Encode::is_utf8, v2.18, checking for well formed UTF-8, bug ?


Encode::is_utf8, v2.18, checking for well formed UTF-8, bug ?

I understand that is_utf8(<string>, 1) will check whether the given
string contains well-formed UTF-8 -- having forced the string to
utf8.

Experiment shows that this does indeed reject strings that contain:

  - any invalid bytes, ie:

     * bytes 0x80..0xBF outside a sequences
     * bytes outside 0x80..0xBF inside a sequence

  - any redundant UTF-8 sequences, ie any sequence which is well-formed,
    but for which a shorter sequence exists.

So far, so good.

It also rejects all sequences in the range:

  U+0014_0000: 0: \xF5\x80\x80\x80
  U+001F_FFFF: 0: \xF7\xBF\xBF\xBF

But otherwise accepts all sequences between U+0080: \xC2\x80 and
U+7FFF_FFFF: \xFD\xBF\xBF\xBF\xBF\xBF.

I am content that the definition of utf8 allows for character values at
least 0x00..0x7FFF_FFFF.  But there is a hole in the range !  Bug ??

It would be useful to have a check that spots:

  - U+D800..U+DFFF  -- nonsense values

  - U+FFFD  -- though could be meaningful
  - U+FFFE  -- though may be being used for BOM
  - U+FFFF  -- not really expected

  - characters beyond U+10_FFFF  -- nonsense values

Running across either a byte string or an already utf8 string.

A smart check could return a bit mask, so that one could detect the
presence of each of the above cases (and others that I don't know of).

Actually, could also spot BOM marker(s) ?
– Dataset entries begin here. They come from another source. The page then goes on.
Lemma scan_boundary_false cs :
  scan_boundary cs = false ↔ ∀ c, c ∈ cs → uptake_secretion c = false.
Proof.
  rewrite <- not_true_iff_false, scan_boundary_true. split.
  - intros H c Hc. destruct (uptake_secretion c) eqn:E; [|done].
    destruct H. eauto.
  - intros H (c & Hc & E). rewrite (H c Hc) in E. done.
Qed.

(** ** The classification loop *)

Lemma category_of_mark o : category_of (mark o) = category_of o.
Proof. unfold mark. destruct (category_of o) eqn:E; done. Qed.

Lemma mark_idemp o : mark (mark o) = mark o.
Proof.
  unfold mark at 1. rewrite category_of_mark. unfold mark.
  destruct (category_of o); done.
Qed.

Lemma mark_fixed o : category_of o ≠ Boundary → mark o = o.
Proof. unfold mark. destruct (category_of o); done. Qed.

Lemma category_at_Biomass rs k :
  category_at rs k = Some Biomass
  ↔ ∃ o, rs !! k = Some o ∧ is_biomass o = true.
Proof.
  unfold category_at, category_of. split.
  - destruct (rs !! k) as [o|]; [|done]. simpl. intros H. exists o.
    split; [done|]. destruct (is_biomass o); [done|].
    by destruct (scan_boundary _).
  - intros (o & -> & Ho). simpl. by rewrite Ho.
Qed.

Lemma category_at_Boundary rs k :
  category_at rs k = Some Boundary
  ↔ ∃ o, rs !! k = Some o ∧ is_biomass o = false
         ∧ scan_boundary (all_compounds o) = true.
Proof.
  unfold category_at, category_of. split.
  - destruct (rs !! k) as [o|]; [|done]. simpl. intros H. exists o.
    split; [done|]. destruct (is_biomass o); [done|].
    by destruct (scan_boundary _).
  - intros (o & -> & Hb & Ho). simpl. by rewrite Hb, Ho.
Qed.

Lemma category_at_Runnable rs k :
  category_at rs k = Some Runnable
  ↔ ∃ o, rs !! k = Some o ∧ is_biomass o = false
         ∧ scan_boundary (all_compounds o) = false.
Proof.
  unfold category_at, category_of. split.
  - destruct (rs !! k) as [o|]; [|done]. simpl. intros H. exists o.
    split; [done|]. destruct (is_biomass o); [done|].
    by destruct (scan_boundary _).
  - intros (o & -> & Hb & Ho). simpl. by rewrite Hb, Ho.
Qed.

Lemma category_at_Some rs k c :
  category_at rs k = Some c → k ∈ dict_keys rs.
Proof.
  unfold category_at. intros H. apply elem_of_dict_keys.
  destruct (rs !! k); [eauto|done].
Qed.

Lemma classify_body_Ok st k o :
  cl_reactions st !! k = Some o →
  classify_body st k = Ok
    match category_of o with
    | Biomass =>
        {| cl_reactions := cl_reactions st;
           reactions_to_run := reactions_to_run st;
           uptake_secretion_reactions := uptake_secretion_reactions st;
           biomass_equation := Some k |}
    | Boundary =>
        {| cl_reactions := <[k := mark o]> (cl_reactions st);
           reactions_to_run := reactions_to_run st;
           uptake_secretion_reactions :=
             <[k := k]> (uptake_secretion_reactions st);
           biomass_equation := biomass_equation st |}
    | Runnable =>
        {| cl_reactions := cl_reactions st;
           reactions_to_run := {[k]} ∪ reactions_to_run st;
           uptake_secretion_reactions := uptake_secretion_reactions st;
           biomass_equation := biomass_equation st |}
    end.
Proof.
  intros Hk. unfold classify_body, getitem, mark, category_of.
  rewrite Hk. simpl.
  destruct (is_biomass o); [done|].
  destruct (scan_boundary (all_compounds o)); done.
Qed.

Lemma classified_upto_init rs0 : classified_upto rs0 [] (classify_init rs0).
Proof.
  split; simpl.
  - intros k. by destruct (rs0 !! k).
  - intros k. rewrite elem_of_nil, elem_of_empty. tauto.
  - intros k. by rewrite lookup_empty.
  - done.
Qed.

Lemma classified_upto_step rs0 ks st k :
  classified_upto rs0 ks st → is_Some (rs0 !! k) →
  ∃ st', classify_body st k = Ok st' ∧ classified_upto rs0 (ks ++ [k]) st'.
Proof.
  intros [Hs Hr Hb Hm] [o0 Ho0].
  pose proof (Hs k) as Hk. rewrite Ho0 in Hk. simpl in Hk.
  assert (Hat : category_at rs0 k = Some (category_of o0)).
  { unfold category_at. by rewrite Ho0. }
  assert (Hother : ∀ k', k' ≠ k →
    (λ o', if decide (k' ∈ ks) then mark o' else o') <$> rs0 !! k'
    = (λ o', if decide (k' ∈ ks ++ [k]) then mark o' else o') <$> rs0 !! k').
  { intros k' Hne. destruct (rs0 !! k'); simpl; [|done]. f_equal.
    apply decide_ext. rewrite elem_of_app, list_elem_of_singleton. tauto. }
  eexists. split; [by apply classify_body_Ok|].
  match goal with |- context [category_of ?o] =>
    assert (Hcat : category_of o = category_of o0)
      by (case_decide; [apply category_of_mark|done]);
    assert (Hmk : mark o = mark o0)
      by (case_decide; [apply mark_idemp|done])
  end.
  rewrite Hcat, Hmk. clear Hcat Hmk Hk.
  destruct (category_of o0) eqn:Ecat; split; simpl.
  - intros k'. rewrite Hs. destruct (decide (k' = k)) as [->|Hne];
      [|by apply Hother].
    rewrite Ho0. simpl. f_equal. rewrite mark_fixed by congruence.
    by repeat case_decide.
  - intros k'. rewrite Hr, elem_of_app. split; [tauto|].
    intros [Hin Hc]. split; [|done].
    destruct Hin as [?|Hin]; [done|].
    apply list_elem_of_singleton in Hin as ->. congruence.
  - intros k'. rewrite Hb. apply decide_ext.
    rewrite elem_of_app, list_elem_of_singleton. split; [tauto|].
    intros [[?| ->] ?]; [tauto|congruence].
  - rewrite filter_app, filter_cons, filter_nil.
    rewrite decide_True by done. by rewrite last_snoc.
  - intros k'. destruct (decide (k' = k)) as [->|Hne].
    + rewrite lookup_insert_eq, Ho0. simpl. f_equal.
      case_decide as Hn; [done|]. destruct Hn.
      rewrite elem_of_app, list_elem_of_singleton. tauto.
    + rewrite lookup_insert_ne by done. rewrite Hs. by apply Hother.
  - intros k'. rewrite Hr, elem_of_app. split; [tauto|].
    intros [Hin Hc]. split; [|done].
    destruct Hin as [?|Hin]; [done|].
    apply list_elem_of_singleton in Hin as ->. congruence.
  - intros k'. destruct (decide (k' = k)) as [->|Hne].
    + rewrite lookup_insert_eq. case_decide as Hn; [done|]. destruct Hn.
      rewrite elem_of_app, list_elem_of_singleton, Hat. tauto.
    + rewrite lookup_insert_ne by done. rewrite Hb. apply decide_ext.
      rewrite elem_of_app, list_elem_of_singleton. tauto.
  - rewrite filter_app, filter_cons, filter_nil.
    rewrite decide_False by congruence. by rewrite app_nil_r.
  - intros k'. rewrite Hs. destruct (decide (k' = k)) as [->|Hne];
      [|by apply Hother].
    rewrite Ho0. simpl. f_equal. rewrite mark_fixed by congruence.
    by repeat case_decide.
  - intros k'. rewrite elem_of_union, elem_of_singleton, Hr.
    split.
    + rewrite elem_of_app, list_elem_of_singleton. intros [->|[? ?]]; tauto.
    + rewrite elem_of_app, list_elem_of_singleton. tauto.
  - intros k'. rewrite Hb. apply decide_ext.
    rewrite elem_of_app, list_elem_of_singleton. split; [tauto|].
    intros [[?| ->] ?]; [tauto|congruence].
  - rewrite filter_app, filter_cons, filter_nil.
    rewrite decide_False by congruence. by rewrite app_nil_r.
Qed.

Lemma classify_over_spec rs0 ks :
  (∀ k, k ∈ ks → is_Some (rs0 !! k)) →
  ∃ st, classify_over ks rs0 = Ok st ∧ classified_upto rs0 ks st.
Proof.
  unfold classify_over. induction ks as [|k ks IH] using rev_ind; intros Hks.
  - exists (classify_init rs0). split; [done|apply classified_upto_init].
  - destruct IH as (st & Hrun & Hinv).
    { intros k' Hk'. apply Hks. rewrite elem_of_app. tauto. }
    destruct (classified_upto_step rs0 ks st k Hinv) as (st' & Hbody & Hinv').
    { apply Hks. rewrite elem_of_app, list_elem_of_singleton. tauto. }
    exists st'. split; [|done]. rewrite for_each_snoc, Hrun. done.
Qed.

Lemma classify_spec rs : ∃ st, classify rs = Ok st ∧ classified rs st.
Proof.
  destruct (classify_over_spec rs (dict_keys rs)) as (st & Hrun & [Hs Hr Hb Hm]).
  { intros k. apply elem_of_dict_keys. }
  exists st. split; [done|]. split.
  - apply map_eq. intros k. rewrite Hs, lookup_fmap.
    destruct (rs !! k) eqn:E; simpl; [|done].
    rewrite decide_True; [done|]. apply elem_of_dict_keys. eauto.
  - intros k. rewrite Hr. split; [tauto|].
    intros H. split; [|done]. by eapply category_at_Some.
  - intros k. rewrite Hb. apply decide_ext. split; [tauto|].
    intros H. split; [|done]. by eapply category_at_Some.
  - done.
Qed.

Lemma classify_total rs : ∃ st, classify rs = Ok st.
Proof. destruct (classify_spec rs) as (st & H & _). eauto. Qed.

Lemma classify_deterministic rs st :
  classify rs = Ok st → classified rs st.
Proof.
  intros H. destruct (classify_spec rs) as (st' & H' & Hcl). congruence.
Qed.

Lemma classified_boundary_dom rs st k :
  classified rs st →
  k ∈ dom (uptake_secretion_reactions st) ↔ category_at rs k = Some Boundary.
Proof.
  intros [_ _ Hb _]. rewrite elem_of_dom, Hb.
  case_decide; split; by try intros [? ?].
Qed.

Lemma classified_biomass rs st r :
  classified rs st →
  biomass_equation st = Some r → category_at rs r = Some Biomass.
Proof.
  intros [_ _ _ Hm] Hr. rewrite Hm in Hr.
  apply last_Some_elem_of in Hr.
  apply list_elem_of_filter in Hr. tauto.
Qed.

Lemma classified_no_biomass rs st :
  classified rs st → no_biomass rs → biomass_equation st = None.
Proof.
  intros Hcl Hno. destruct (biomass_equation st) as [r|] eqn:Er; [|done].
  apply (classified_biomass rs st r Hcl) in Er.
  apply category_at_Biomass in Er as (o & Ho & Hb).
  rewrite (Hno r o Ho) in Hb. done.
Qed.
Lemma mask_select_elem {A} (mask : list bool) (xs : list A) (x : A) :
  x ∈ mask_select mask xs ↔ ∃ i, mask !! i = Some true ∧ xs !! i = Some x.
Proof.
  revert xs. induction mask as [|m mask IH]; intros [|x0 xs]; simpl.
  - split; [by intros ?%elem_of_nil | by intros (i & ? & ?)].
  - split; [by intros ?%elem_of_nil | by intros (i & ? & ?)].
  - split; [by intros ?%elem_of_nil | intros (i & _ & ?); by destruct i].
  - destruct m.
    + rewrite elem_of_cons, IH. split.
      * intros [->|(i & ? & ?)]; [by exists 0%nat | by exists (S i)].
      * intros ([|i] & Hm & Hx); simpl in *; [left; congruence | right; eauto].
    + rewrite IH. split.
      * intros (i & ? & ?). by exists (S i).
      * intros ([|i] & Hm & Hx); simpl in *; [done | eauto].
Qed.

(** X1.  After a [fit] that returns, [support_vectors] returns rows
    of the training matrix in their original order, and a row is
    among them exactly when it stands at an index whose multiplier is
    positive. *)
Theorem support_vectors_after_fit (self self' : svm) (X : list (list Q)) (Y : list Q) :
  fit np_exp self X Y = inr self' →
  ∃ a svs,
    alpha self' = Some a ∧ support_vectors self' = inr svs ∧
    sublist svs X ∧
    ∀ x, x ∈ svs ↔ ∃ i ai, X !! i = Some x ∧ a !! i = Some ai ∧ 0 < ai.
Proof.
  intros H. apply fit_keeps_configuration_aux in H as (HX & a & Ha & Hlen).
  exists a, (mask_select (map (Qltb 0) a) X).
  split; [done|]. split.
  { unfold support_vectors. rewrite Ha, HX. msimpl.
    by rewrite decide_True by (by rewrite length_map). }
  split; [apply mask_select_sublist|].
  intros x. rewrite mask_select_elem. split.
  - intros (i & Hm & Hx). rewrite list_lookup_fmap in Hm.
    destruct (a !! i) as [ai|] eqn:Hai; [|done]. simpl in Hm.
    exists i, ai. repeat split; try done. apply Qltb_lt. congruence.
  - intros (i & ai & Hx & Hai & Hpos). exists i. split; [|done].
    rewrite list_lookup_fmap, Hai. simpl. f_equal. by apply Qltb_lt.
Qed.

(** X3.  After a [fit] that returns, on well-shaped training data and
    with a kernel, [predict] on rows of the training width returns
    one label per row: [+1] where the decision value is positive and
    [-1] where it is zero or negative. *)
Theorem predict_labels (d : nat) (self self' : svm) (k : kernel)
    (X : list (list Q)) (Y : list Q) (Xq : list (list Q)) :
  fit np_exp self X Y = inr self' → K self = Some k → well_shaped d X Y →
  Forall (λ x, length x = d) Xq →
  ∃ labels,
    predict np_exp self' Xq = inr labels ∧ length labels = length Xq ∧
    ∀ j x, Xq !! j = Some x →
      ∃ g, _g np_exp self' x = inr g ∧
           (0 < g → labels !! j = Some 1%Z) ∧
           (g <= 0 → labels !! j = Some (-1)%Z).
Proof.
  intros Hfit HK Hw Hq. apply fit_inr in Hfit as [ps Hfit].
  apply fit_run_fitting in Hfit as (Hf & HK' & _).
  rewrite HK in HK'.
  destruct (mapM_total (_g np_exp self') Xq) as [gs Hgs].
  { eapply Forall_impl; [exact Hq|]. intros x Hx. simpl in Hx.
    by eapply _g_total. }
  eexists. split; [unfold predict; rewrite Hgs; msimpl; reflexivity|].
  split; [rewrite length_map; by eapply mapM_inr_length|].
  intros j x Hx.
  destruct (mapM_inr_lookup _ _ _ j x Hgs Hx) as (g & Hg & Hgx).
  exists g. split; [done|].
  rewrite list_lookup_fmap, Hg. simpl. split; intros Hs.
  - apply Qltb_lt in Hs. by rewrite Hs.
  - apply Qltb_ge in Hs. by rewrite Hs.
Qed.

(** ** The kernels *)

(** Two results agree: the same exception, or equal numbers. *)
Definition same_result (r1 r2 : M Q) : Prop :=
  match r1, r2 with
  | inl e1, inl e2 => e1 = e2
  | inr v1, inr v2 => v1 == v2
  | _, _ => False
  end.


Lemma broadcast_flip (f : Q → Q → Q) (u v : list Q) :
  broadcast f u v = broadcast (flip f) v u.
Proof.
  unfold broadcast.
  destruct (decide (length u = length v)) as [Hl|Hl].
  - rewrite decide_True by done. by rewrite zip_with_flip.
  - rewrite decide_False by done.
    destruct u as [|a [|a' u]], v as [|c [|c' v]]; simpl in *; done.
Qed.

Lemma broadcast_rel (R : Q → Q → Prop) (f g : Q → Q → Q) (u v : list Q) :
  (∀ s t, R (f s t) (g s t)) →
  match broadcast f u v, broadcast g u v with
  | inl e1, inl e2 => e1 = e2
  | inr l1, inr l2 => Forall2 R l1 l2
  | _, _ => False
  end.
Proof.
  intros HR. unfold broadcast.
  assert (∀ (xs : list Q) (h1 h2 : Q → Q), (∀ t, R (h1 t) (h2 t)) →
            Forall2 R (map h1 xs) (map h2 xs)) as Hmap.
  { intros xs h1 h2 Hh. induction xs; simpl; constructor; auto. }
  destruct (decide (length u = length v)) as [Hl|Hl]; simpl.
  - clear Hl. revert v. induction u as [|a u IH]; intros [|c v]; simpl;
      constructor; auto.
  - destruct u as [|a [|a' u]], v as [|c [|c' v]]; simpl in *;
      try done; try (constructor; auto; fail); try (by apply Hmap).
Qed.

Lemma np_sum_proper (l1 l2 : list Q) : Forall2 Qeq l1 l2 → np_sum l1 == np_sum l2.
Proof. induction 1 as [|x y l1 l2 Hxy _ IH]; simpl; [reflexivity|]. by rewrite Hxy, IH. Qed.
(** X15.  [getKeyTranslateAxis] leaves what the vector holds and pushes
    onto its back, once each and in the order x, y, z, exactly the axes
    whose translation key id is not -1; [hasTranslationXYZ] holds
    exactly when all three ids differ from -1.  Likewise
    [getKeyRotateAxis] and [hasRotationXYZ] for the rotation key
    ids. *)
Theorem key_axes_are_the_keyed_ones k axis :
  getKeyTranslateAxis k axis
  = axis ++ filter (fun a => keyId a k <> -1) [kAxisX; kAxisY; kAxisZ]
  /\ (hasTranslationXYZ k = true <-> forall a, keyId a k <> -1)
  /\ getKeyRotateAxis k axis
     = axis ++ filter (fun a => rotKeyId a k <> -1) [kAxisX; kAxisY; kAxisZ]
  /\ (hasRotationXYZ k = true <-> forall a, rotKeyId a k <> -1).
Proof.
  split; [|split; [|split]].
  - unfold getKeyTranslateAxis. rewrite !filter_cons, filter_nil. simpl.
    repeat case_decide; repeat case_bool_decide; try done;
      rewrite <- ?app_assoc; simpl; by rewrite ?app_nil_r.
  - unfold hasTranslationXYZ. rewrite !andb_true_iff, !bool_decide_eq_true.
    split.
    + intros [[Hx Hy] Hz] a. by destruct a.
    + intros Ha. repeat split.
      * apply (Ha kAxisX).
      * apply (Ha kAxisY).
      * apply (Ha kAxisZ).
  - unfold getKeyRotateAxis. rewrite !filter_cons, filter_nil. simpl.
    repeat case_decide; repeat case_bool_decide; try done;
      rewrite <- ?app_assoc; simpl; by rewrite ?app_nil_r.
  - unfold hasRotationXYZ. rewrite !andb_true_iff, !bool_decide_eq_true.
    split.
    + intros [[Hx Hy] Hz] a. by destruct a.
    + intros Ha. repeat split.
      * apply (Ha kAxisX).
      * apply (Ha kAxisY).
      * apply (Ha kAxisZ).
Qed.
(** * Virtual-Idol-Hikari: memory lifecycle and sticker cache

    A shallow embedding of [services/memoryManager.ts],
    [services/memoryProcessor.ts], [summarizeLongTermMemories] of the topic
    generator and [services/stickerCache.ts], followed by the properties of
    the memory lifecycle and of the similarity cache.

    Conventions of the embedding.
    - A JavaScript string is the list of its UTF-16 code units ([jsstring]);
      [length] is then JavaScript's [.length].  Record ids, which the code
      builds from digits and ASCII letters only, are Rocq strings, compared
      as IndexedDB compares keys.
    - An IndexedDB object store is the list of its records in primary-key
      order; [add] rejects an existing key, [put] replaces or inserts,
      [delete] removes, [index.getAll key] filters in key order.  A rejected
      [add] is the one storage failure of the embedding: reads, [put] and
      [delete] always succeed.
    - [Date.now()], [new Date().toISOString()] and [Math.random()] are inputs:
      every call that creates a record receives its stamp (id, time in
      milliseconds).
    - The text-generation service is an input: a reply is either a failure
      (the call or [JSON.parse] throws) or the parsed object.
    - IEEE doubles holding counts and lengths are integers.  The lookup of
      the cache ([Stickers]) is stated with the square roots and quotients
      of the real numbers; [Doubles] has the embedding and the cosine
      similarity with every operation rounded to the nearest double, and
      what is proved of their values is proved there. *)

From Stdlib Require Import String Ascii.
From Stdlib Require Import List ZArith NArith QArith Qround Lia Bool.
From Stdlib Require Import Permutation Sorted.
From Stdlib Require Import Reals Lra.
Import ListNotations.

(* ================================================================= *)
(** ** JavaScript strings *)

Module JS.

Definition jsstring := list N.

(** ASCII literal: each byte is its own code unit. *)
Fixpoint js (s : string) : jsstring :=
  match s with
  | EmptyString => []
  | String c r => N_of_ascii c :: js r
  end.

Definition char_eqb (a b : N) : bool := N.eqb a b.

Fixpoint str_eqb (s t : jsstring) : bool :=
  match s, t with
  | [], [] => true
  | a :: s', b :: t' => char_eqb a b && str_eqb s' t'
  | _, _ => false
  end.

(** [t] starts [s]. *)
Fixpoint startsWith (s t : jsstring) {struct t} : bool :=
  match t, s with
  | [], _ => true
  | b :: t', a :: s' => char_eqb a b && startsWith s' t'
  | _ :: _, [] => false
  end.

(** [s.includes(t)]: [t] occurs in [s] at some offset. *)
Fixpoint includes (s t : jsstring) : bool :=
  startsWith s t ||
  match s with
  | [] => false
  | _ :: s' => includes s' t
  end.

(** [s.substring(a, b)] for [0 <= a <= b]; indices past the end are clamped. *)
Definition substring (s : jsstring) (a b : nat) : jsstring :=
  firstn (b - a) (skipn a s).

(** A non-empty string is truthy. *)
Definition truthy (s : jsstring) : bool :=
  match s with [] => false | _ => true end.

End JS.
Import JS.

(* ================================================================= *)
(** ** types.ts *)

Inductive Role := user | assistant.

Record Message := mkMessage {
  msg_role : Role;
  msg_content : jsstring;
  msg_timestamp : Z;
  msg_imageUrl : option jsstring
}.

Inductive Category := userinfo | hikari_info | shared_event.
Inductive MemoryType := short_term | long_term.
Inductive Source := conversation | offline_event | system.
(** ** The overlay polygon *)

(** The integer a finite float64 is cut to, towards zero. *)
Definition trunc (f : float64) : option Z :=
  match FloatOps.Prim2SF f with
  | SpecFloat.S754_zero _ => Some 0
  | SpecFloat.S754_finite s m e =>
      let a := if 0 <=? e then Zpos m * 2 ^ e else Zpos m / 2 ^ (- e) in
      Some (if s then - a else a)
  | _ => None
  end.

Definition in_int64 (z : Z) : bool := (- 2 ^ 63 <=? z) && (z <? 2 ^ 63).

(** [np.int_] of a float64 is a conversion to int64: the value cut towards
    zero when that fits.  For NaN, an infinity or a value out of range the
    conversion is left to the processor; x86-64 yields -2^63. *)
Definition int_ (f : float64) : Z :=
  match trunc f with
  | Some t => if in_int64 t then t else - 2 ^ 63
  | None => - 2 ^ 63
  end.

(** The vertices [overlay_lane_lines] hands to [cv2.fillPoly]:
    [np.int_] of [np.hstack((left, right))], where [left] pairs
    [left_fitx] with [yvals] and [right] is the pairing of [right_fitx]
    with [yvals] turned upside down.  [np.vstack] raises [ValueError] on
    rows of different lengths.  [yvals] is a float array too. *)
Definition lane_polygon (left_fitx right_fitx yvals : list float64)
    : result (list (Z * Z)) :=
  if Nat.eqb (length left_fitx) (length yvals) then
    if Nat.eqb (length right_fitx) (length yvals) then
      Ok (combine (map int_ left_fitx) (map int_ yvals)
          ++ rev (combine (map int_ right_fitx) (map int_ yvals)))
    else Raise ValueError
  else Raise ValueError.
(** * aad-auth-proxy: the token provider (token_provider/token_provider.go)

    A shallow embedding of the token provider of the proxy: the refresh-time
    calculator [getRefreshDuration], a single refresh [refreshAADToken], the
    accessor [GetAccessToken], the constructor [NewTokenProvider] and the
    background loop [periodicallyRefreshClientToken].

    Go values are kept as the program has them: a [time.Duration] is a signed
    64-bit count of nanoseconds whose products wrap around, the percentage is
    a [uint8], errors are values that may be nil.  Everything the program
    obtains from outside (the wall clock, the credential client, the logger,
    the telemetry sinks) lives in an explicit [World] that the methods
    thread through a small state monad. *)

From Stdlib Require Import ZArith List String Bool Lia.
Import ListNotations.

Local Open Scope Z_scope.

(** ** Go's numeric and time primitives *)

Module GoTime.

(** An instant, as nanoseconds since a fixed epoch.  [time.Time] stores
    64-bit seconds and a nanosecond field; the embedding keeps the instant
    itself and leaves that range (hundreds of billions of years) open. *)
Definition Time := Z.

(** [time.Duration] is [int64] nanoseconds. *)
Definition Duration := Z.

Definition minDuration : Duration := - 2 ^ 63.
Definition maxDuration : Duration := 2 ^ 63 - 1.

(** Wrap-around of signed 64-bit arithmetic. *)
Definition wrap64 (x : Z) : Z := (x + 2 ^ 63) mod 2 ^ 64 - 2 ^ 63.

(** Wrap-around of [uint8] arithmetic. *)
Definition wrap8 (x : Z) : Z := x mod 2 ^ 8.

Definition Nanosecond : Duration := 1.
Definition Second : Duration := 1000000000.
Definition Minute : Duration := 60 * Second.

(** [a * b] on [Duration]. *)
Definition mul (a b : Duration) : Duration := wrap64 (a * b).

(** [a / b] on [Duration]: Go's division truncates toward zero. *)
Definition quo (a b : Duration) : Duration := wrap64 (Z.quot a b).

(** [a - b] on [uint8]. *)
Definition sub8 (a b : Z) : Z := wrap8 (a - b).

(** [t.UTC()] changes the location a time prints in, not the instant. *)
Definition UTC (t : Time) : Time := t.

(** [t.Add(d)]. *)
Definition Add (t : Time) (d : Duration) : Time := t + d.

(** [t.Sub(u)]: the difference, saturated at the ends of [Duration]. *)
Definition Sub (t u : Time) : Duration :=
  if t - u <? minDuration then minDuration
  else if maxDuration <? t - u then maxDuration
  else t - u.

(** [t.Before(u)]. *)
Definition Before (t u : Time) : bool := t <? u.

End GoTime.
Import GoTime.

(** ** A state monad for the methods *)

Definition State (S A : Type) : Type := S -> A * S.

Definition ret {S A} (a : A) : State S A := fun s => (a, s).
I know that this can be done by decode/encode with UTF-8:

  - decode('UTF-8', string)

    inserts U+FFFD for: U+D800..U+DFFF, U+FFFF and anything beyond
    U+10_FFFF.

    It leaves U+FFFD and U+FFFE.

    To detect invalids one has to look in the decoded string for
    \x{FFFD} or \x{FFFE}.

  - encode('UTF-8', string, 1)

    will croak for U+FFFD for: U+D800..U+DFFF, U+FFFF and anything
    beyond U+10_FFFF.

    It leaves U+FFFD and U+FFFE.  To detect those one has scan the
    encoded string.

But we seem to be doing a lot of work here...  and apparently copying
strings around to no good effect.  (Though, I guess that at some point
one will have to decode the string, if it is valid 'UTF-8'.)

Chris

PS: I find that decode('UTF-8', string, sub { $n++ ; return '?' ; })
    simply doesn't work !

    That is, the embedded sub does not appear to be called, but decode
    seems to stop at the first error, and quietly give up, returning
    the partly decoded string.
-- 
Chris Hall